10 Tips to Manage Psoriasis and Eczema This Winter

November 21st, 2014

PRWEB.COM Newswire Roslyn Heights, NY (PRWEB) November 19, 2014
A shocking number of Americans have psoriasis and eczema–39 million adults and children–which is more than four times the population of New York City, the largest city in the US. According to dermatology specialists Dr. Joshua Fox and Dr. Robert Levine with Advanced Dermatology, PC, the seasonal change to cold, dry air creates difficulties for people dealing with these chronic skin disorders.
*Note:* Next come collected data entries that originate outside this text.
(** * PlayerSocketDataContainer

    A shallow embedding of
    [src/backend/src/sockets/player.socket.container.ts]: the WebSocket
    wrapper that gates incoming messages with a boolean lock, numbers the
    outgoing ones, classifies failures of the processing pipeline and kicks
    inactive sockets.

    Methods are computations in a small state / exception / trace monad: the
    state is the container's fields, an exception is a thrown JavaScript
    value, and the trace records every call that leaves the container
    (logger, serialiser, transport, timers, dispatcher). *)

From Stdlib Require Import ZArith List String Ascii Bool Lia.
Import ListNotations.

Local Open Scope Z_scope.

(** ** JavaScript values the container handles *)

(** A decoded JSON document, as [JSON.parse] returns it. *)
#[local] Unset Elimination Schemes.
Inductive Json : Type :=
| JNull
| JBool (b : bool)
| JNumber (n : Z)
| JString (s : string)
| JArray (items : list Json)
| JObject (members : list (string * Json)).
#[local] Set Elimination Schemes.

(** [k in arr] for a JavaScript array literal [arr] and an integer [k]: the
    operator asks whether [k] is a property key of the array, that is one of
    its indices; the elements are not looked at. *)
Definition js_in_array {A : Type} (k : Z) (arr : list A) : bool :=
  (0 <=? k) && (k <? Z.of_nat (List.length arr)).
(** C9: for a tree the batch is built over the top-level entries of the
    filtered tree and nothing else, and [items] holds one record per
    entry of the page.  An entry's record is the term's own record,
    which gains under [items] the records of all its filtered children,
    in their order, when it has children; the children are never handed
    to the batch.  When the page is made of entries of the sequence it
    was built from, every entry of it carries the whole filtered subtree
    of its term. *)
Theorem call_tree_page_of_top_level_entries
    (req : Request) (vocabulary_id : string) (response : Response)
    (tree : TreeVocabItems) :
  let filtered := filter_tree_vocab req tree (query_title req) (query_token req)
                                    (query_tokens req) in
  let batch := HypermediaBatch req (od_items filtered) in
  let record := serialized_entry serialize_term (serialize_tree req) req in
  query_b_size req <> "-1" ->
  query_title req = "" \/ query_token req = "" ->
  well_formed tree = true ->
  incl (batch_iter batch) (od_items filtered) ->
  dict_get "items" (snd (call req (TreeVocabulary tree) vocabulary_id response))
  = Some (JList (map JDict (map record (batch_iter batch))))
  /\ (forall term children,
        In (term, children) (batch_iter batch) ->
        exists sub,
          In (term, sub) (od_items tree)
          /\ children = filter_tree_vocab req sub (query_title req) (query_token req)
                                          (query_tokens req))
  /\ (forall term children,
        od_len children <> 0%nat ->
        dict_get "items" (record (term, children))
        = Some (JList (map JDict (map record (od_items children)))))
  /\ (forall term children,
        od_len children = 0%nat -> record (term, children) = serialize_term req term).
Proof.
  intros filtered batch record Hsize Hok Hwf Hpage.
  assert (Hb : String.eqb (form_get (form_b_size (form req)) "") "-1" = false).
  { apply String.eqb_neq. exact Hsize. }
  assert (Hc : str_truthy (form_get (form_title (form req)) "")
               && str_truthy (form_get (form_token (form req)) "") = false).
  { unfold query_title, query_token in Hok.
    destruct Hok as [-> | ->]; [reflexivity | apply andb_false_r]. }
  split; [|split; [|split]].
  - unfold call. rewrite Hc, Hb. simpl snd.
    fold (query_title req) (query_token req) (query_tokens req).
    fold filtered. fold batch.
    unfold serialize_tree_vocab. rewrite serialize_tree_loop_map. simpl app.
    apply batched_result_get.
  - intros term children Hin. apply Hpage in Hin.
    subst filtered. rewrite filter_tree_vocab_spec in Hin by assumption.
    destruct tree as [l]. rewrite filterTree_spec_OD in Hin. simpl in Hin.
    apply spec_children_In in Hin. destruct Hin as (sub & Hsub & Heq).
    exists sub. split; [exact Hsub|].
    rewrite well_formed_OD in Hwf. apply andb_true_iff in Hwf.
    destruct Hwf as [_ Hsubs].
    rewrite filter_tree_vocab_spec by (eapply In_well_formed; eauto).
    exact Heq.
  - intros term children Hlen. subst record. unfold serialized_entry at 1.
    apply Nat.eqb_neq in Hlen. rewrite Hlen.
    rewrite dict_get_set_same, serialize_tree_map. reflexivity.
  - intros term children Hlen. subst record. unfold serialized_entry.
    now rewrite Hlen.
Qed.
“It is important to manage symptoms,” says Dr. Fox, who has served on the board of the National Psoriasis Foundation. “Psoriasis and eczema can be painful. They can make everyday actions uncomfortable for adults and children, men and women, and they carry a stigma that can lead to a loss of self-esteem, depression, and other health complications.”

psoriasis

Psoriasis on the elbow

Symptoms

Psoriasis appears on the skin as red or white, scaly patches that often itch and bleed. The patches can also look scaly or silvery in color. Nails can become yellow, ridged and separate from the nail bed. Up to 30 percent of people with the disease develop psoriatic arthritis, and recent studies indicate that patients with moderate to severe disease are also at increased risk for other associated health conditions, including heart disease, heart attack, diabetes, high blood pressure, obesity, depression and hypertension.

Eczema, a hypersensitivity disease, inflames the skin, causing pain, itching, dryness, swelling, cracking, weeping and scaling. Eczema lesions can bubble, ooze, and crust over if scratched. Skin infections can occur if bacteria invade the skin lesions.

Diagnosis

“Once patients understand their psoriasis or eczema is not contagious, they seem to be relieved,” says Dr. Fox. “They are comforted to know there is help for their symptoms.”

Psoraisis is an autoimmune disease apparently cause by an overactive immune system that overproduces skin cells. Eczema, on the other hand, is caused by a deficient immune system in which an imbalance of skin proteins creates skin sensitivities. “This is a significant distinction because it informs treatment,” explains Dr. Fox. “A dermatologist will diagnose the condition and provide the most effective care for individual patients.”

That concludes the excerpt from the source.